The attempt to deny his involvement in the controversy was the worst of all. Again, it was a lack of professionalism. Modern day sport involves people taking responsibility and Delaney has shown a lack of this in his actions and in the quality of his work. But is there any sign of a change? No.

This is where the link between Frank Murphy and John Delaney comes into consideration. No matter what they have done, their positions have never really been put into doubt. Frank Murphy survived three player strikes in Cork. John Delaney was treasurer when Ireland’s best player was sent home from the 2002 World Cup and went drinking with fans during the 2012 European Championships instead of overseeing the team’s affairs.

Are both of these administrators more powerful than they should be?

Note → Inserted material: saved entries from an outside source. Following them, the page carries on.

(* ===== verification/Error.v ===== *)
(** * The shared data types and the errors of [ledger-core]

    [crates/ledger-core/src/{error,id,amount,transfer}.rs]: the newtypes
    [AccountId], [TransferId] and [Amount] are the [u128] they wrap, as [N];
    [Scale] keeps its constructor because the source compares scales as values. *)

From S2P Require Import Prelude.

Abbreviation AccountId := N (only parsing).
Abbreviation TransferId := N (only parsing).
Abbreviation Amount := N (only parsing).

(** [Scale(u8)]. *)
Record Scale : Type := mkScale { scale_raw : N }.

(** [TransferState]. *)
Inductive TransferState : Type := Pending | Posted | Voided.

(** [LedgerError]. *)
Inductive LedgerError : Type :=
| InvalidIdentifier (s : string)
| InvalidScale (scale : N)
| ArithmeticOverflow
| DivisionByZero
| SignedBalanceOverflow
| InsufficientFunds (account_id : AccountId) (requested available : Amount)
| AccountAlreadyExists (id : AccountId)
| AccountNotFound (id : AccountId)
| AccountClosed (id : AccountId)
| TransferAlreadyExists (id : TransferId)
| TransferNotFound (id : TransferId)
| InvalidTransferState (id : TransferId) (expected actual : TransferState)
| DebitCreditAccountSame (id : AccountId)
| ZeroAmountTransfer (id : TransferId)
| ScaleMismatch (expected actual : Scale)
| ConservationViolation (total_debits total_credits : Amount)
| PartialAmountExceedsPending (transfer_id : TransferId) (requested pending : Amount)
| TimestampBehindPrior (timestamp last : N)
| JournalVoidedAmountMismatch (pending_id : TransferId) (pending amount : Amount)
| PendingBalanceMismatch (account_id : AccountId) (balance_pending transfers_pending : Amount)
| InvalidPendingLink (transfer_id pending_id : TransferId) (actual : TransferState)
| PendingLinkMissing (transfer_id pending_id : TransferId).

#[global] Instance Scale_eq_dec : EqDecision Scale.
Proof. solve_decision. Defined.
#[global] Instance TransferState_eq_dec : EqDecision TransferState.
Proof. solve_decision. Defined.
#[global] Instance LedgerError_eq_dec : EqDecision LedgerError.
Proof. solve_decision. Defined.
(** Operations that succeed one after the other are a run of the events they journal. *)
Lemma guarded_ops_run ops l l' :
  st_for guarded_op ops l = (l', Ok tt) ->
  run l (drop (length (journal l)) (journal l')) l' /\
  length (drop (length (journal l)) (journal l')) = length ops.
Proof.
  assert (forall evs, run l evs l' -> evs = drop (length (journal l)) (journal l')) as Hev.
  { intros evs (_ & -> & _)%run_frame. by rewrite drop_app_length. }
  intros H. cut (exists evs, run l evs l' /\ length evs = length ops).
  { intros (evs & Hr & Hl). by rewrite <- (Hev evs Hr). }
  clear Hev. revert l H. induction ops as [|op ops IH]; intros l H; simpl in H.
  - injection H as <-. exists []. split; [constructor|done].
  - apply st_bind_ok in H as (l1 & [] & (ev & He & Hs)%guarded_op_ok & H2).
    destruct (IH l1 H2) as (evs & Hr & Hl). exists (ev :: evs). simpl. rewrite Hl.
    split; [by econstructor|done].
Qed.

Lemma exec_tx_run ops l l' evs :
  exec_tx ops l = Ok (l', evs) -> run l evs l' /\ length evs = length ops.
Proof.
  unfold exec_tx. destruct (st_for guarded_op ops l) as [l1 [[]|e]] eqn:H; [|done].
  intros [= <- <-]. by apply guarded_ops_run.
Qed.

Lemma speculate_spec ops l0 undo evs l :
  undoable l0 undo evs l ->
  exists lf u evs', speculate ops undo l =
    (lf, u, match st_for guarded_op ops l with (_, Ok _) => None | (_, Err e) => Some e end) /\
    undoable l0 u (evs ++ evs') lf /\
    forall l', st_for guarded_op ops l = (l', Ok tt) -> lf = l'.
Proof.
  revert undo evs l. induction ops as [|op ops IH]; intros undo evs l Hu; simpl.
  - exists l, undo, []. rewrite app_nil_r. split_and!; [done|done|]. by intros l' [= <-].
  - unfold st_bind. destruct (guarded_op op l) as [l1 [[]|e]] eqn:Hg.
    + pose proof (proj1 (guarded_op_ok _ _ _) Hg) as (ev & He & Hs). unfold guarded_op in Hg.
      rewrite (op_pre_images_event l op ev l1 He Hs) in Hg |- *.
      destruct (pre_images ev l []) as [pre|] eqn:Hp; [|done]. rewrite Hg.
      destruct (IH _ _ l1 (undoable_step _ _ _ _ _ _ _ Hu Hs Hp)) as (lf & u & evs' & -> & Hu' & Hl).
      exists lf, u, (ev :: evs'). by rewrite <- app_assoc in Hu'.
    + pose proof (guarded_op_err _ _ _ _ Hg) as ->. unfold guarded_op in Hg.
      exists l, undo, []. rewrite app_nil_r.
      destruct (op_pre_images op l []); simplify_eq; [rewrite Hg|]; done.
Qed.

Lemma prepare_batch_eq ops l :
  prepare_batch ops l = (l, snd <$> exec_tx ops l).
Proof.
  destruct (speculate_spec ops l [] [] l (undoable_start l)) as (lf & u & evs & Hs & Hu & Hl).
  unfold prepare_batch, exec_tx. rewrite Hs.
  destruct (st_for guarded_op ops l) as [l' [[]|e]]; erewrite undoable_rollback by done; [|done].
  by rewrite (Hl l' eq_refl).
Qed.

(** The reference for a list of transactions: each sees the successful ones before
    it, and a failing one changes nothing. *)
Fixpoint exec_txs (txs : list (list BatchOp)) (l : Ledger) :
    Ledger * list (result LedgerError (list LedgerEvent)) :=
  match txs with
  | [] => (l, [])
  | tx :: rest =>
      match exec_tx tx l with
      | Ok (l', evs) => let '(lf, rs) := exec_txs rest l' in (lf, Ok evs :: rs)
      | Err e => let '(lf, rs) := exec_txs rest l in (lf, Err e :: rs)
      end
  end.

Lemma prepare_transactions_loop_spec txs l0 undo evs l :
  undoable l0 undo evs l ->
  exists u evs', prepare_transactions_loop txs undo l = ((exec_txs txs l).1, u, (exec_txs txs l).2) /\
    undoable l0 u evs' (exec_txs txs l).1.
Proof.
  revert undo evs l. induction txs as [|tx txs IH]; intros undo evs l Hu; simpl; [eauto|].
  destruct (speculate_spec tx l [] [] l (undoable_start l)) as (lf & u & evs1 & -> & [Hr1 Hu1] & Hl).
  unfold exec_tx. destruct (st_for guarded_op tx l) as [l' [[]|e]].
  - specialize (Hl l' eq_refl) as ->. simpl in Hr1.
    assert (undoable l0 (undo ++ u) (evs ++ evs1) l') as Hu'.
    { destruct Hu as [Hr Hu]. split; [by eapply run_app|]. rewrite undo_all_app. by rewrite Hu1. }
    destruct (IH _ _ l' Hu') as (u' & evs' & -> & ?).
    destruct (exec_txs txs l') eqn:E. simpl in *. eauto.
  - rewrite (undoable_rollback l u evs1 lf) by done.
    destruct (IH _ _ l Hu) as (u' & evs' & -> & ?).
    destruct (exec_txs txs l) eqn:E. simpl in *. eauto.
Qed.

Lemma prepare_transactions_eq txs l :
  prepare_transactions txs l = (l, (exec_txs txs l).2).
Proof.
  destruct (prepare_transactions_loop_spec txs l [] [] l (undoable_start l)) as (u & evs & H & Hu).
  unfold prepare_transactions. rewrite H. by erewrite undoable_rollback.
Qed.

(** The events of the transactions that were accepted. *)
Definition accepted (rs : list (result LedgerError (list LedgerEvent))) : list LedgerEvent :=
  concat (omap result_ok rs).

Lemma exec_txs_run txs l : run l (accepted (exec_txs txs l).2) (exec_txs txs l).1.
Proof.
  revert l. induction txs as [|tx txs IH]; intros l; simpl; [constructor|].
  destruct (exec_tx tx l) as [[l' evs]|e] eqn:Ht.
  - specialize (IH l'). destruct (exec_txs txs l'). simpl in *.
    apply exec_tx_run in Ht as [Hr _]. by eapply run_app.
  - specialize (IH l). by destruct (exec_txs txs l).
Qed.
(* ===== verification/Bytes.v ===== *)
(** * Bytes and little-endian integers

    Byte strings as [list byte], [to_le_bytes] and [from_le_bytes], and the
    CRC-32C checksum: the interface the write-ahead log uses of the [crc32c]
    crate, as a class, with the Castagnoli polynomial as its instance. *)

From Stdlib Require Export Strings.Byte.
From S2P Require Import Prelude.

#[global] Instance byte_eq_dec : EqDecision byte.
Proof. intros x y. apply Byte.byte_eq_dec. Defined.

Abbreviation bytes := (list byte).

(** [n as u8]. *)
Definition byte_of (n : N) : byte := default x00 (Byte.of_N (n mod 256)).

Lemma to_N_byte_of n : Byte.to_N (byte_of n) = n mod 256.
Proof.
  unfold byte_of. assert (n mod 256 < 256) by (apply N.mod_lt; lia).
  destruct (Byte.of_N (n mod 256)) as [b|] eqn:Hb; simpl.
  - by apply Byte.to_of_N.
  - apply Byte.of_N_None_iff in Hb. lia.
Qed.

Lemma byte_of_to_N b : byte_of (Byte.to_N b) = b.
Proof.
  unfold byte_of. pose proof (Byte.to_N_bounded b).
  rewrite N.mod_small by lia. by rewrite Byte.of_to_N.
Qed.

(** [to_le_bytes] of a [k]-byte integer and [from_le_bytes]. *)
Fixpoint le_bytes (k : nat) (n : N) : bytes :=
  match k with O => [] | S k' => byte_of n :: le_bytes k' (n / 256) end.

Fixpoint le_val (bs : bytes) : N :=
  match bs with [] => 0 | b :: bs' => Byte.to_N b + 256 * le_val bs' end.

Lemma length_le_bytes k n : length (le_bytes k n) = k.
Proof. revert n. induction k as [|k IH]; intros n; simpl; auto. Qed.

Lemma pow256_succ k : 256 ^ N.of_nat (S k) = 256 * 256 ^ N.of_nat k.
Proof. rewrite Nat2N.inj_succ. apply N.pow_succ_r'. Qed.

Lemma le_val_le_bytes k n : n < 256 ^ N.of_nat k -> le_val (le_bytes k n) = n.
Proof.
  revert n. induction k as [|k IH]; intros n Hn.
  - simpl in *. lia.
  - cbn [le_bytes le_val]. rewrite pow256_succ in Hn. rewrite to_N_byte_of, IH.
    + pose proof (N.div_mod n 256 ltac:(lia)). lia.
    + apply N.Div0.div_lt_upper_bound. lia.
Qed.

Lemma le_val_bound bs : le_val bs < 256 ^ N.of_nat (length bs).
Proof.
  induction bs as [|b bs IH]; [by vm_compute|]. cbn [le_val length]. rewrite pow256_succ.
  pose proof (Byte.to_N_bounded b). lia.
Qed.

Lemma le_bytes_le_val bs : le_bytes (length bs) (le_val bs) = bs.
Proof.
  induction bs as [|b bs IH]; [done|]. cbn [le_val length le_bytes].
  pose proof (Byte.to_N_bounded b).
  assert (byte_of (Byte.to_N b + 256 * le_val bs) = b) as ->.
  { unfold byte_of. rewrite (N.mul_comm 256), N.Div0.mod_add, N.mod_small by lia.
    by rewrite Byte.of_to_N. }
  rewrite (N.mul_comm 256), N.div_add, N.div_small, N.add_0_l by lia. by rewrite IH.
Qed.

(** Slices [&b[i..i + n]]. *)
Definition slice (i n : nat) (b : bytes) : bytes := take n (drop i b).

Lemma length_slice i n b : (i + n <= length b)%nat -> length (slice i n b) = n.
Proof. intros H. unfold slice. rewrite length_take, length_drop. lia. Qed.

(** Writing a slice over [b] at [i] ([b[i..].copy_from_slice]), in range. *)
Lemma slice_app_l i n a b : (i + n <= length a)%nat -> slice i n (a ++ b) = slice i n a.
Proof.
  intros H. unfold slice. rewrite drop_app_le, take_app_le; [done|rewrite length_drop; lia|lia].
Qed.

Lemma slice_app_r i n a b : slice (length a + i) n (a ++ b) = slice i n b.
Proof. unfold slice. by rewrite <- drop_drop, drop_app_length. Qed.

Lemma slice_all a n : length a = n -> slice 0 n a = a.
Proof. intros <-. unfold slice. rewrite drop_0. by apply firstn_all. Qed.

(** ** The checksum *)

(** What the log relies on: appending to a checksum is the checksum of the
    concatenation, and checksums are 32 bits wide. *)
Class Crc32c : Type := {
  crc32c : bytes -> N;
  crc32c_append : N -> bytes -> N;
  crc32c_append_app : forall a b, crc32c_append (crc32c a) b = crc32c (a ++ b);
  crc32c_width : forall a, crc32c a < 2 ^ 32;
}.

(** CRC-32C, bit by bit: reflected polynomial [0x82F63B78], register
    complemented before and after. *)
Definition crc_poly : N := 2197175160.
Definition crc_mask : N := 4294967295.

Definition crc_bit (c : N) : N :=
  if N.odd c then N.lxor (N.shiftr c 1) crc_poly else N.shiftr c 1.
Definition crc_byte (c : N) (b : byte) : N := Nat.iter 8 crc_bit (N.lxor c (Byte.to_N b)).
Definition crc_register (c : N) (bs : bytes) : N := foldl crc_byte c bs.

Lemma lxor_bound a b k : a < 2 ^ k -> b < 2 ^ k -> N.lxor a b < 2 ^ k.
Proof.
  intros Ha Hb. destruct (N.eq_0_gt_0_cases (N.lxor a b)) as [->|Hpos].
  { apply N.neq_0_lt_0, N.pow_nonzero. lia. }
  destruct (N.eq_0_gt_0_cases k) as [->|Hk].
  { simpl in *. replace a with 0 in Hpos by lia. replace b with 0 in Hpos by lia. done. }
  apply N.log2_lt_pow2; [done|]. eapply N.le_lt_trans; [apply N.log2_lxor|].
  apply N.max_lub_lt; [destruct (N.eq_0_gt_0_cases a) as [->|]
                      |destruct (N.eq_0_gt_0_cases b) as [->|]];
    (by apply N.log2_lt_pow2) || (simpl; lia).
Qed.

Lemma crc_bit_bound c : c < 2 ^ 32 -> crc_bit c < 2 ^ 32.
Proof.
  intros Hc. unfold crc_bit. rewrite N.shiftr_div_pow2.
  assert (c / 2 ^ 1 < 2 ^ 32) by (apply N.Div0.div_lt_upper_bound; lia).
  destruct (N.odd c); [|done]. by apply lxor_bound.
Qed.

Lemma crc_byte_bound c b : c < 2 ^ 32 -> crc_byte c b < 2 ^ 32.
Proof.
  intros Hc. unfold crc_byte. pose proof (Byte.to_N_bounded b).
  assert (N.lxor c (Byte.to_N b) < 2 ^ 32) as Hx by (apply lxor_bound; lia).
  revert Hx. generalize (N.lxor c (Byte.to_N b)). intros x Hx.
  generalize 8%nat. intros n. induction n as [|n IH]; simpl; [done|]. by apply crc_bit_bound.
Qed.

Lemma crc_register_bound c bs : c < 2 ^ 32 -> crc_register c bs < 2 ^ 32.
Proof.
  revert c. induction bs as [|b bs IH]; intros c Hc; simpl; [done|].
  by apply IH, crc_byte_bound.
Qed.

Definition castagnoli : Crc32c.
Proof.
  refine {| crc32c a := N.lxor (crc_register crc_mask a) crc_mask;
            crc32c_append c a := N.lxor (crc_register (N.lxor c crc_mask) a) crc_mask |}.
  - intros a b. rewrite N.lxor_assoc, N.lxor_nilpotent, N.lxor_0_r.
    unfold crc_register. by rewrite foldl_app.
  - intros a. apply lxor_bound; [|by vm_compute]. by apply crc_register_bound.
Defined.

(** The check value of the catalogue: the checksum of the digits 1 to 9. *)
Example castagnoli_check :
  crc32c (Crc32c := castagnoli) [x31; x32; x33; x34; x35; x36; x37; x38; x39] = 3808858755.
Proof. by vm_compute. Qed.
(** Opening keeps the records before a torn tail and cuts the tail off; all of it is on the
    disk. *)
Lemma open_log io ps tail opts :
  no_open_faults io -> log_bounds (max_record_payload_len opts) 0 ps ->
  torn (max_record_payload_len opts) tail ->
  exists w, open io (log_from 0 ps ++ tail) opts =
      (log_from 0 ps, Ok (w, mkRecovery (lenN ps) (lenN tail) (lenN ps))) /\
    wal_options w = opts /\ wal_ok w ps /\ flushed_file (wal_file w).
Proof.
  intros (Ho & Hl & Hr & Hme & Hsl & Hsy & Hsk) Hb Ht. unfold open.
  rewrite Ho, Hl, Hme, Hsl, Hsy, Hsk. cbn [negb].
  rewrite (open_loop_log _ _ _ 0 0 0 ps tail) by
    (done || (rewrite length_app; pose proof (length_log_ge 0 ps); lia)).
  rewrite !N.add_0_l, !andb_false_r.
  replace (saturating_sub (lenN (log_from 0 ps ++ tail)) (lenN (log_from 0 ps))) with (lenN tail)
    by (unfold saturating_sub, lenN; rewrite length_app; lia).
  replace (N.to_nat (lenN (log_from 0 ps))) with (length (log_from 0 ps)) by (unfold lenN; lia).
  set (file := if 0 <? lenN tail then _ else file_found _).
  assert ((if 0 <? lenN tail then file_sync file else file) = file_found (log_from 0 ps)) as Ef.
  { unfold file, file_sync, file_found. destruct (N.ltb_spec 0 (lenN tail)) as [Hlt|Hge].
    - simpl. by rewrite set_length_prefix.
    - destruct tail; [by rewrite app_nil_r|]. unfold lenN in Hge. cbn [length] in Hge. lia. }
  rewrite Ef. eexists. split; [reflexivity|]. split; [done|]. split; [by constructor|done].
Qed.
(* ===== verification/WalSnapshot.v ===== *)
(** * Checkpoint snapshots

    [crates/wal/src/snapshot.rs]: a snapshot is one frame under its own magic,
    written to a temporary file, flushed and renamed into place.  [save] is a program of
    file system calls over a directory with a cache, whose run keeps every state of the
    directory on the way, so that a power failure can strike between any two calls. *)

From S2P Require Import Prelude Bytes WalRecord.

Definition SNAP_MAGIC : N := le_val [x4c; x54; x53; x4e].

Record Snapshot : Type := mkSnapshot { last_seq : N; snap_payload : bytes }.

(** ** The directory and its cache

    A file is what a read returns, and whether all of it has been flushed to the disk.
    The directory has the file at the snapshot path, what stood there before the renames
    that have not been flushed, and the temporary file. *)
Record SnapFile : Type := mkSnapFile { snap_bytes : bytes; flushed : bool }.
Record SnapDir : Type := mkSnapDir {
  snap_path : option SnapFile; replaced : list (option SnapFile); tmp_path : option SnapFile;
}.

(** What a power failure leaves: at the snapshot path the file or, as long as a rename is
    not flushed, one from before it; of a file that is not flushed any bytes at all. *)
Definition left_of (f f' : option SnapFile) : Prop :=
  match f, f' with
  | None, None => True
  | Some f, Some f' => flushed f = true -> snap_bytes f' = snap_bytes f
  | _, _ => False
  end.

Definition power_failure (d d' : SnapDir) : Prop :=
  exists f, f ∈ snap_path d :: replaced d /\ left_of f (snap_path d').

(** The calls of [save], each of which may fail: the write after some bytes, and the
    deletion of the temporary file and the sync of the directory without a trace. *)
Record SaveIo : Type := mkSaveIo {
  si_open_tmp : bool; si_write : option nat; si_sync : bool; si_persist : bool;
  si_delete : bool; si_sync_dir : bool;
}.

(** A run keeps the directory as it is now and all it has been on the way. *)
Record SnapRun : Type := mkSnapRun { here : SnapDir; passed : list SnapDir }.
Definition snap_io := st SnapRun WalError.

Definition changes (f : SnapDir -> SnapDir) : snap_io unit :=
  fun r => let d := f (here r) in (mkSnapRun d (passed r ++ [d]), Ok tt).
Definition attempt (ok : bool) (op : string) (f : SnapDir -> SnapDir) : snap_io unit :=
  if ok then changes f else st_fail (WalIo op).

Definition set_tmp (t : option SnapFile) (d : SnapDir) : SnapDir := mkSnapDir (snap_path d) (replaced d) t.

Definition create_tmp (io : SaveIo) : snap_io unit :=
  attempt (si_open_tmp io) "open_tmp" (set_tmp (Some (mkSnapFile [] true))).
(** Bytes at the end of the temporary file, in the cache. *)
Definition extend_tmp (bs : bytes) (d : SnapDir) : SnapDir :=
  set_tmp ((fun f => mkSnapFile (snap_bytes f ++ bs) false) <$> tmp_path d) d.
Definition write_tmp (io : SaveIo) (bs : bytes) : snap_io unit :=
  match si_write io with
  | None => changes (extend_tmp bs)
  | Some j => st_bind (changes (extend_tmp (take j bs))) (fun _ => st_fail (WalIo "write_tmp"))
  end.
Definition sync_tmp (io : SaveIo) : snap_io unit :=
  attempt (si_sync io) "sync_tmp" (fun d => set_tmp ((fun f => mkSnapFile (snap_bytes f) true) <$> tmp_path d) d).
(** [tmp.persist(path)] is a rename. *)
Definition persist (io : SaveIo) : snap_io unit :=
  attempt (si_persist io) "persist_snapshot" (fun d => mkSnapDir (tmp_path d) (snap_path d :: replaced d) None).
Definition sync_dir (io : SaveIo) : snap_io unit :=
  if si_sync_dir io then changes (fun d => mkSnapDir (snap_path d) [] (tmp_path d)) else st_ret tt.

(** The drop handler of the temporary file deletes it when an error returns early. *)
Definition dropping_tmp {A} (io : SaveIo) (body : snap_io A) : snap_io A := fun r =>
  match body r with
  | (r', Err e) => ((if si_delete io then (changes (set_tmp None) r').1 else r'), Err e)
  | res => res
  end.

Section snapshot.
Context `{Crc32c} (max_payload_len : N).
#[local] Open Scope st_scope.

(** [SnapshotFile::save]. *)
Definition save (io : SaveIo) (seq : N) (payload : bytes) : snap_io unit :=
  reject? max_payload_len <? lenN payload with PayloadTooLarge (lenN payload) max_payload_len;
  do? create_tmp io;
  do? dropping_tmp io (
    let? frame := st_reads (fun _ => encode_frame SNAP_MAGIC VERSION seq payload max_payload_len) in
    do? write_tmp io frame;
    do? sync_tmp io;
    persist io);
  sync_dir io.

(** Outcomes of [load]: opening an existing file and reading it. *)
Record LoadIo : Type := mkLoadIo { li_open : bool; li_read : bool }.

(** [SnapshotFile::load]. *)
Definition load (io : LoadIo) (dir : SnapDir) : result WalError (option Snapshot) :=
  match snap_path dir with
  | None => Ok None
  | Some file =>
      if negb (li_open io) then Err (WalIo "open_snapshot")
      else if negb (li_read io) then Err (WalIo "read_snapshot")
      else
        match decode_frame_with SNAP_MAGIC VERSION (snap_bytes file) max_payload_len with
        | Err _ => Ok None
        | Ok (seq, payload_len) =>
            Ok (Some (mkSnapshot seq (slice HEADER_LEN (N.to_nat payload_len) (snap_bytes file))))
        end
  end.

(** ** What is saved is what is loaded *)

Hypothesis Hmax : max_payload_len < 2 ^ 32.

Lemma encode_frame_eq magic seq payload :
  encode_frame magic VERSION seq payload max_payload_len =
    if max_payload_len <? lenN payload then Err (PayloadTooLarge (lenN payload) max_payload_len)
    else Ok (frame_of magic VERSION x00 seq payload).
Proof.
  unfold encode_frame, encode_frame_into. destruct (N.ltb_spec max_payload_len (lenN payload)) as [Hlt|Hle].
  - unfold encode_frame_append. by rewrite (proj2 (N.ltb_lt _ _) Hlt).
  - rewrite encode_frame_append_eq by lia. by rewrite (proj2 (N.ltb_ge _ _) Hle).
Qed.

Lemma slice_frame magic version flags seq payload :
  slice HEADER_LEN (N.to_nat (lenN payload)) (frame_of magic version flags seq payload) = payload.
Proof.
  unfold frame_of, slice. rewrite <- app_assoc.
  rewrite <- (length_header magic version flags seq (lenN payload)), drop_app_length.
  unfold lenN. rewrite Nat2N.id. apply take_app_length.
Qed.

Lemma load_frame io seq payload dir fl :
  li_open io = true -> li_read io = true -> lenN payload <= max_payload_len -> seq < 2 ^ 64 ->
  snap_path dir = Some (mkSnapFile (frame_of SNAP_MAGIC VERSION x00 seq payload) fl) ->
  load io dir = Ok (Some (mkSnapshot seq payload)).
Proof.
  intros Ho Hr Hp Hs E. unfold load. rewrite E, Ho, Hr. cbn [negb snap_bytes].
  rewrite decode_frame_with_complete by (done || lia). by rewrite slice_frame.
Qed.

(** A loaded snapshot was framed: nothing else passes validation. *)
Lemma load_sound io dir s :
  load io dir = Ok (Some s) ->
  exists flags, snap_bytes <$> snap_path dir =
    Some (frame_of SNAP_MAGIC VERSION flags (last_seq s) (snap_payload s)) /\
    lenN (snap_payload s) <= max_payload_len.
Proof.
  unfold load. destruct (snap_path dir) as [file|]; [|done].
  destruct (li_open io), (li_read io); cbn [negb]; try done.
  destruct (decode_frame_with _ _ (snap_bytes file) _) as [[seq len]|e] eqn:Hd; [|done]. intros [= <-].
  apply decode_frame_with_sound in Hd as (flags & payload & E & -> & Hle & _).
  exists flags. cbn [last_seq snap_payload fmap option_fmap option_map]. by rewrite E, slice_frame.
Qed.

(** [load] looks at the bytes only. *)
Lemma load_ext io d d' : snap_bytes <$> snap_path d = snap_bytes <$> snap_path d' -> load io d = load io d'.
Proof. unfold load. destruct (snap_path d), (snap_path d'); simpl; congruence || (by intros [= ->]). Qed.

(** ** A save, moment by moment *)

Section moments.
Context (seq : N) (payload : bytes) (dir : SnapDir).

Definition new_file : SnapFile := mkSnapFile (frame_of SNAP_MAGIC VERSION x00 seq payload) true.

(** Before the rename nothing at the snapshot path has changed; after it, the path has the new
    file, all of it flushed. *)
Definition untouched (d : SnapDir) : Prop := snap_path d = snap_path dir /\ replaced d = replaced dir.
Definition renamed (d : SnapDir) : Prop :=
  snap_path d = Some new_file /\ (replaced d = snap_path dir :: replaced dir \/ replaced d = []).

Lemma save_moments io r d :
  save io seq payload (mkSnapRun dir []) = (r, d) ->
  (here r ∈ dir :: passed r) /\ (forall m, m ∈ passed r -> untouched m \/ (lenN payload <= max_payload_len /\ renamed m)) /\
  match d with
  | Ok _ => lenN payload <= max_payload_len /\ renamed (here r) /\ (si_sync_dir io = true -> replaced (here r) = [])
  | Err _ => untouched (here r)
  end.
Proof using Hmax.
  unfold save. destruct (N.ltb_spec max_payload_len (lenN payload)) as [|Hle].
  { intros [= <- <-]. split_and!; [left|by intros m ?%elem_of_nil|done]. }
  unfold create_tmp, write_tmp, sync_tmp, persist, sync_dir, attempt, changes, dropping_tmp, st_bind, st_reads, st_fail.
  rewrite encode_frame_eq, (proj2 (N.ltb_ge _ _) Hle).
  destruct io as [[] [j|] [] [] [] []]; cbn -[frame_of]; intros [= <- <-]; cbn -[frame_of];
    (split; [set_solver|]); split;
    try (intros m; rewrite ?elem_of_cons, ?elem_of_nil; intros Hm; repeat destruct Hm as [->|Hm];
         first [done|left; done|right; split; [done|]; split; [done|auto]]);
    try (split_and!; try done; split; [done|auto]); done.
Qed.

End moments.

End snapshot.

Much of the ‘pub talk’ going around Cork for years was that Frank Murphy was picking the Cork team or having too much input into team affairs when he had no direct involvement. John Delaney appears to be untouchable despite allowing the game of football to regress in Ireland.

Should they have more to answer for? Should they be heavily questioned? It appears that Frank Murphy and John Delaney do not have anyone to answer to other then themselves. Maybe if people had their way, then neither figure would be in their current positions.

Maybe Frank Murphy and John Delaney are ‘brothers in arms’ after all. There are similarities and controversy has followed both. Are they coming towards the end of their respective roads?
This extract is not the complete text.